Quelques jours sans voir le visage de Dayyan et entendre sa voix, c'était comme si quelque chose manquait dans la vie de Zahra. La fille se sentait très proche de l'homme marié. Émotionnellement proche. Alors quand elle ne pouvait pas interagir, elle se sentait mal à l'aise.
« Astaghfirullah », a-t-elle dit en repentance quand elle a réalisé que Dayyan avait déjà une femme.
Pendant ce temps, Dayyan a également commencé à sentir que quelque chose manquait. Il achetait du nasi rames pour Farah, quand il a accidentellement vu la vendeuse préparer une boîte de riz, Dayyan a semblé regarder Zahra.
« Voici le riz, Mas. »
« Oui, madame. » Dayyan bégaya en réalisant que la femme n'était pas Zahra, trop jeune pour être appelée « madame ».

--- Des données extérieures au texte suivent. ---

(** A greedy repetition over a run of characters of the class takes the
    whole run when what follows then matches. *)
Lemma star_takes_run (k : cclass) (next : cont) (run rest : string) :
  forall (got : string) (r : outcome),
    all_in k run = true ->
    star k next rest (MkCapture true (got ++ run)) = Some r ->
    star k next (run ++ rest) (MkCapture true got) = Some r.
Proof.
  induction run as [| a run IH]; intros got r Hrun Hnext.
  - rewrite append_nil_l. now rewrite append_empty_r in Hnext.
  - cbn [all_in] in Hrun. apply andb_true_iff in Hrun as [Ha Hrun].
    rewrite append_cons. cbn [star]. rewrite Ha.
    unfold push. cbn [open text].
    rewrite (IH (got ++ String a EmptyString) r Hrun); [reflexivity |].
    now rewrite append_assoc.
Qed.

Lemma no_quote_all_in (url : string) :
  contains dq url = false -> all_in (NotIn [DQ]) url = true.
Proof.
  induction url as [| a url IH]; [reflexivity |].
  unfold dq. rewrite contains_char_cons. intros [Ha Hurl]%orb_false_elim.
  cbn [all_in cmatch existsb]. rewrite orb_false_r, IH by exact Hurl.
  rewrite Ascii.eqb_sym, Ha. reflexivity.
Qed.
(** X9. The hop map that [main] derives from the waves assigns a tower
    the hop h exactly when h is between 0 and the hop limit and is the
    BFS distance of the tower from the seed; towers farther away or
    unreachable have no hop. *)
Theorem tower_hops_bfs_distance (seed_h3 : string)
  (adjacency : Py.dict (list string)) (hop_limit : Z) (t : string) (h : Z) :
  Py.get (build_tower_hops (build_waves seed_h3 adjacency hop_limit)) t
  = Some h <->
  (0 <= h <= hop_limit)%Z /\
  bfs_distance adjacency seed_h3 t (Z.to_nat h).
Proof.
  unfold build_tower_hops, build_waves.
  set (waves := waves_loop (Z.to_nat (hop_limit + 1)) adjacency []
                  [seed_h3] [seed_h3]).
  pose proof (waves_loop_levels adjacency seed_h3
                (Z.to_nat (hop_limit + 1)) 0 [seed_h3] [seed_h3]
                (level_start adjacency seed_h3)) as Hlev.
  fold waves in Hlev.
  assert (Hnd : NoDup (List.concat waves))
    by (apply (ranked_waves_NoDup adjacency seed_h3 _ 0); exact Hlev).
  pose proof (waves_loop_length adjacency (Z.to_nat (hop_limit + 1))
                [seed_h3] [seed_h3]) as Hlen.
  fold waves in Hlen.
  split.
  - intro Hget.
    destruct (in_dec string_dec t (List.concat waves)) as [Hin|Hout].
    + apply in_concat in Hin. destruct Hin as (w & Hw & Ht).
      apply In_nth_error in Hw. destruct Hw as [i Hi].
      rewrite (get_assign_hops_inside waves 0 [] i w t Hnd Hi Ht) in Hget.
      injection Hget as <-.
      assert (Hil : i < List.length waves)
        by (apply nth_error_Some; congruence).
      split; [lia|].
      match goal with
      | |- bfs_distance _ _ _ (Z.to_nat ?z) =>
          replace (Z.to_nat z) with i by lia
      end.
      now apply (Hlev i w Hi).
    + rewrite (get_assign_hops_outside waves 0 [] t Hout) in Hget.
      discriminate.
  - intros [Hh Hd].
    destruct (waves_loop_complete adjacency seed_h3
                (Z.to_nat (hop_limit + 1)) 0 [seed_h3] [seed_h3]
                (Z.to_nat h) t (level_start adjacency seed_h3))
      as (w & Hw & Ht); [lia|exact Hd|].
    fold waves in Hw.
    rewrite (get_assign_hops_inside waves 0 [] (Z.to_nat h) w t Hnd Hw Ht).
    f_equal. lia.
Qed.

(** ** The dry pass, phase by phase *)

Section DryPhases.
Variable tower_visibility : Py.dict (list (string * Q)).
Variable visible_cells : Py.dict (list (string * Q)).
Variable population : Py.dict Q.
Variable tower_hops : Py.dict Z.
Variable animation : AnimationConfig.
Variable airtime_s : Q.
Variable max_frames : Z.
Variable order : Z -> list string -> list string.

Abbreviation body :=
  (frame_body tower_visibility visible_cells population tower_hops animation
     airtime_s max_frames order).
Abbreviation run :=
  (run_frames tower_visibility visible_cells population tower_hops animation
     airtime_s max_frames order).
Abbreviation started_phase :=
  (after_start tower_visibility visible_cells tower_hops animation airtime_s
     order).
Abbreviation tx_of := (transmission_of tower_visibility visible_cells animation).
(** * insights-upload: the ingestion and validation pipeline of [app.py]

    A shallow embedding of the upload service: the bounded outbound buffer
    ([produce_queue]), the producer and consumer loops, the validation
    handler ([handle_file]), the upload handler ([UploadHandler]) and the
    status handler ([StatusHandler]).

    Conventions.
    - Python [str] and [bytes] are [string]; values decoded by [json.loads]
      and the dictionaries put on the queue are [json].
    - A coroutine is a computation on the shared [World]: the module level
      objects ([produce_queue], [MQStatus]), the temporary files on disk and
      the [trace] of everything the coroutine did to the outside (storage
      driver, broker clients, logger, sleeps), in program order.
    - What the outside answers is read from an environment [Env]; an answer
      may depend on the trace so far.
    - A raised exception is a value [Raise e]; the world reached when it was
      raised is kept, because Python does not undo effects.
    - The coroutines share [produce_queue].  The producer holds a popped
      event and the count of its rounds across [await mqp.send_and_wait]
      (line 175); what [handle_file] (line 214) and [process_upload]
      (line 354) append to the buffer while that call is awaited is the
      answer [arrivals] of the environment.  At the other suspension points
      a coroutine holds nothing it has read from the buffer, and the run is
      told from the world as the coroutine finds it. *)

From Stdlib Require Import ZArith String Ascii List Bool Arith Lia DecimalString.
Import ListNotations.

Set Implicit Arguments.
Set Warnings "-register-all".

(** ** [collections.deque] with [maxlen] *)

Module Deque.
Section Bounded.
Context {A : Type}.
Variable maxlen : nat.

(** [deque.append(x)]: add on the right; when the bound is exceeded the
    leftmost element goes. *)
Definition append (q : list A) (x : A) : list A :=
  let q' := q ++ [x] in
  if maxlen <? length q' then tl q' else q'.

(** [deque.appendleft(x)]: add on the left; when the bound is exceeded the
    rightmost element goes. *)
Definition appendleft (q : list A) (x : A) : list A :=
  let q' := x :: q in
  if maxlen <? length q' then removelast q' else q'.

(** [deque.popleft()]: [None] stands for [IndexError]. *)
Definition popleft (q : list A) : option (A * list A) :=
  match q with
  | [] => None
  | x :: q' => Some (x, q')
  end.

(** The operations the service applies to its buffer. *)
Inductive op : Type :=
| Enqueue (x : A)      (* produce_queue.append(x) *)
| Reinsert (x : A)     (* produce_queue.appendleft(x) *)
| Dequeue.             (* produce_queue.popleft() *)

Definition apply_op (q : list A) (o : op) : list A :=
  match o with
  | Enqueue x => append q x
  | Reinsert x => appendleft q x
  | Dequeue => match popleft q with Some (_, q') => q' | None => q end
  end.

Definition run (ops : list op) (q : list A) : list A :=
  fold_left apply_op ops q.

End Bounded.
Arguments op A : clear implicits.
End Deque.

(** ** Python values *)

(** The result of [json.loads], and what [json.dumps] accepts.  Numbers are
    integers; a dictionary keeps its items in insertion order. *)
Inductive json : Type :=
| JNull
| JBool (b : bool)
| JNum (n : Z)
| JStr (s : string)
| JArr (l : list json)
| JObj (kv : list (string * json)).

Fixpoint dict_get (k : string) (kv : list (string * json)) : option json :=
  match kv with
  | [] => None
  | (k', v) :: rest => if String.eqb k' k then Some v else dict_get k rest
  end.

Definition dict_has (k : string) (kv : list (string * json)) : bool :=
  match dict_get k kv with Some _ => true | None => false end.

(** [d[k] = v] *)
Fixpoint dict_set (k : string) (v : json) (kv : list (string * json))
  : list (string * json) :=
  match kv with
  | [] => [(k, v)]
  | (k', v') :: rest =>
      if String.eqb k' k then (k, v) :: rest else (k', v') :: dict_set k v rest
  end.

(** Truth value of an object in a condition. *)
Definition truthy (j : json) : bool :=
  match j with
  | JNull => false
  | JBool b => b
  | JNum n => negb (n =? 0)%Z
  | JStr s => negb (String.eqb s "")
  | JArr l => match l with [] => false | _ => true end
  | JObj kv => match kv with [] => false | _ => true end
  end.

Definition lower_ascii (c : ascii) : ascii :=
  if (Ascii.leb "A" c && Ascii.leb c "Z")%bool
  then ascii_of_nat (nat_of_ascii c + 32)
  else c.

(** [str.lower()].  Only A..Z change; no other character lowers to an ASCII
    letter of "success" or "failure", so comparing the result with those
    words gives what Python gives. *)
Fixpoint lower (s : string) : string :=
  match s with
  | EmptyString => EmptyString
  | String c s' => String (lower_ascii c) (lower s')
  end.

(** [s.split(c)] for a one character separator. *)
Fixpoint split (c : ascii) (s : string) : list string :=
  match s with
  | EmptyString => [EmptyString]
  | String a s' =>
      if Ascii.eqb a c then EmptyString :: split c s'
      else match split c s' with
           | [] => [String a EmptyString]
           | h :: t => String a h :: t
           end
  end.

(** [str(n)] for an [int]. *)
Definition str_of_int (n : Z) : string := NilZero.string_of_int (Z.to_int n).

(** The exceptions the module can meet.  [OtherError] is any exception class
    outside the hierarchy named here (what a storage driver raises). *)
Inductive exn : Type :=
| KafkaError
| ValueError
| KeyError (k : string)
| IndexError
| TypeError
| AttributeError
| OSError
| OtherError (name : string).

Definition is_KafkaError (e : exn) : bool :=
  match e with KafkaError => true | _ => false end.

(** [except Exception] *)
Definition is_Exception (e : exn) : bool := true.

Inductive result (A : Type) : Type :=
| Ok (a : A)
| Raise (e : exn).
Arguments Ok {A} a.
Arguments Raise {A} e.

(** ** The world *)

(** [storage.QUARANTINE], [storage.PERM], [storage.REJECT] *)
Inductive tier : Type := QUARANTINE | PERM | REJECT.

Inductive level : Type := INFO | ERROR.

Inductive duration : Type :=
| Seconds (n : Z)
| Millis (n : Z).

(** An item of [produce_queue]: a dict with keys 'topic' and 'msg'. *)
Record item : Type := mk_item { topic : string; msg : json }.

(** What a coroutine does to the outside.  A call carries its arguments and
    the exception it raised, if any.  [Log] carries the format string of the
    logger call ([logger.exception] logs at level ERROR). *)
Inductive event : Type :=
| Log (lvl : level) (fmt : string)
| Sleep (d : duration)
| MqpStart (raised : option exn)
| MqpSend (t : string) (payload : json) (raised : option exn)
| MqcStart (raised : option exn)
| MqcGetMany (raised : option exn)
| StorageWrite (filename : string) (dst : tier) (key : string) (raised : option exn)
| StorageCopy (src dst : tier) (key : json) (raised : option exn)
| TmpFile (filename body : string)
| OsRemove (filename : string)
| Influx (values : json).

Record World : Type := mk_world {
  produce_queue : list item;    (* collections.deque([], 999) *)
  mqc_connected : bool;         (* MQStatus.mqc_connected *)
  mqp_connected : bool;         (* MQStatus.mqp_connected *)
  tmpfiles : list string;       (* files made by write_data, not yet removed *)
  trace : list event
}.

Definition initial_world : World := mk_world [] false false [] [].

Definition produce_queue_maxlen : nat := 999.

(** A record consumed from the validation topic; [value] is [msg.value]. *)
Record KafkaMsg : Type := mk_msg { value : string }.

(** The environment: configuration read with [os.getenv], library functions
    whose code is not part of the module, and the answers of the broker and
    of the storage driver. *)
Record Env : Type := mk_env {
  MAX_LENGTH : Z;
  RETRY_INTERVAL : Z;
  STORAGE_UPLOAD_TIMEOUT : Z;
  VALIDATION_QUEUE : string;
  (* json.loads: None is ValueError *)
  json_loads : string -> option json;
  (* int(s): None is ValueError *)
  py_int : string -> option Z;
  (* base64.b64decode: None is binascii.Error, a ValueError *)
  b64decode : string -> option string;
  (* mqp.start(), mqp.send_and_wait(topic, payload) *)
  mqp_start : list event -> option exn;
  mqp_send_and_wait : list event -> string -> json -> option exn;
  (* mqc.start(), mqc.getmany(): the topic of each partition and its records *)
  mqc_start : list event -> option exn;
  mqc_getmany : list event -> result (list (string * list KafkaMsg));
  (* storage.copy(src, dst, key) -> url *)
  storage_copy : list event -> tier -> tier -> json -> result string;
  (* storage.write(filename, dst, key) -> (url, callback); the callback is
     given by the integer part of callback.percentage at each poll *)
  storage_write : list event -> string -> tier -> string
                  -> result (string * (nat -> Z));
  (* the name NamedTemporaryFile picks *)
  tmp_name : list event -> string;
  (* the events the other tasks append to produce_queue while the producer
     awaits mqp.send_and_wait, in the order of their append *)
  arrivals : list event -> list item
}.

(** ** Computations *)

Definition M (A : Type) : Type := World -> result A * World.

Definition ret {A : Type} (a : A) : M A := fun w => (Ok a, w).

Definition raise {A : Type} (e : exn) : M A := fun w => (Raise e, w).

Definition bind {A B : Type} (m : M A) (f : A -> M B) : M B :=
  fun w =>
    match m w with
    | (Ok a, w') => f a w'
    | (Raise e, w') => (Raise e, w')
    end.

(** [try: m  except <class>: h] *)
Definition try_except {A : Type} (m : M A) (handles : exn -> bool) (h : M A) : M A :=
  fun w =>
    match m w with
    | (Ok a, w') => (Ok a, w')
    | (Raise e, w') => if handles e then h w' else (Raise e, w')
    end.

Declare Scope py_scope.
Delimit Scope py_scope with py.
Notation "x <- m ;; k" := (bind m (fun x => k))
  (at level 61, m at next level, right associativity) : py_scope.
Notation "m ;; k" := (bind m (fun _ => k))
  (at level 61, right associativity) : py_scope.
Local Open Scope py_scope.

Definition emit (ev : event) : M unit :=
  fun w => (Ok tt, mk_world (produce_queue w) (mqc_connected w) (mqp_connected w)
                            (tmpfiles w) (trace w ++ [ev])).

Definition log (lvl : level) (fmt : string) : M unit := emit (Log lvl fmt).

Definition sleep (d : duration) : M unit := emit (Sleep d).

Definition get_trace : M (list event) := fun w => (Ok (trace w), w).

Definition get_queue : M (list item) := fun w => (Ok (produce_queue w), w).

Definition set_queue (q : list item) : M unit :=
  fun w => (Ok tt, mk_world q (mqc_connected w) (mqp_connected w)
                            (tmpfiles w) (trace w)).

Definition set_mqc_connected (b : bool) : M unit :=
  fun w => (Ok tt, mk_world (produce_queue w) b (mqp_connected w)
                            (tmpfiles w) (trace w)).

Definition set_mqp_connected (b : bool) : M unit :=
  fun w => (Ok tt, mk_world (produce_queue w) (mqc_connected w) b
                            (tmpfiles w) (trace w)).

Definition set_tmpfiles (fs : list string) : M unit :=
  fun w => (Ok tt, mk_world (produce_queue w) (mqc_connected w) (mqp_connected w)
                            fs (trace w)).

(** [produce_queue.append(it)] *)
Definition queue_append (it : item) : M unit :=
  fun w => set_queue (Deque.append produce_queue_maxlen (produce_queue w) it) w.

(** [produce_queue.appendleft(it)] *)
Definition queue_appendleft (it : item) : M unit :=
  fun w => set_queue (Deque.appendleft produce_queue_maxlen (produce_queue w) it) w.

(** [produce_queue.popleft()] *)
Definition queue_popleft : M item :=
  fun w =>
    match Deque.popleft (produce_queue w) with
    | None => raise IndexError w
    | Some (it, q') => bind (set_queue q') (fun _ => ret it) w
    end.

(** [d[k]] *)
Definition subscript (d : json) (k : string) : M json :=
  match d with
  | JObj kv =>
      match dict_get k kv with
      | Some v => ret v
      | None => raise (KeyError k)
      end
  | _ => raise TypeError
  end.

(** [d.get(k)] *)
Definition dot_get (d : json) (k : string) : M json :=
  match d with
  | JObj kv =>
      match dict_get k kv with
      | Some v => ret v
      | None => ret JNull
      end
  | _ => raise AttributeError
  end.

(** [k in d] for a string [k] *)
Definition contains (k : string) (d : json) : M bool :=
  match d with
  | JObj kv => ret (dict_has k kv)
  | JArr l =>
      ret (existsb (fun j => match j with JStr s => String.eqb s k | _ => false end) l)
  | JStr s => ret (match index 0 k s with Some _ => true | None => false end)
  | _ => raise TypeError
  end.

(** [x.lower()] *)
Definition dot_lower (x : json) : M string :=
  match x with
  | JStr s => ret (lower s)
  | _ => raise AttributeError
  end.

(** ** Regular expressions, as far as [content_regex] needs them *)

Module Regex.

En arrivant à l'hôpital, Dayyan a vu les yeux de Farah rouges, son visage bouffi, elle avait pleuré.
« Maman, pourquoi ? » demanda Dayyan doucement.
Farah n'a pas répondu, mais ses larmes ont coulé à flots sans qu'elle puisse les arrêter.
« Sois forte, Ma. Pour l'amour d'Athaya », chuchota Dayyan. Il caressa l'épaule de Farah, qui tremblait et retenait ses larmes pour éviter qu'elles ne s'entendent. Sa poitrine était serrée alors qu'elle regardait Athaya dormir sur le lit d'hôpital.
Farah n'était pas une pleurnicheuse, elle était dure comme la pierre. Elle ne savait pas pourquoi elle était devenue mélancolique ces derniers temps, son cœur semblait toujours vouloir pleurer. Elle s'est penchée contre la poitrine de son mari, espérant mettre le poids sur ses épaules un instant.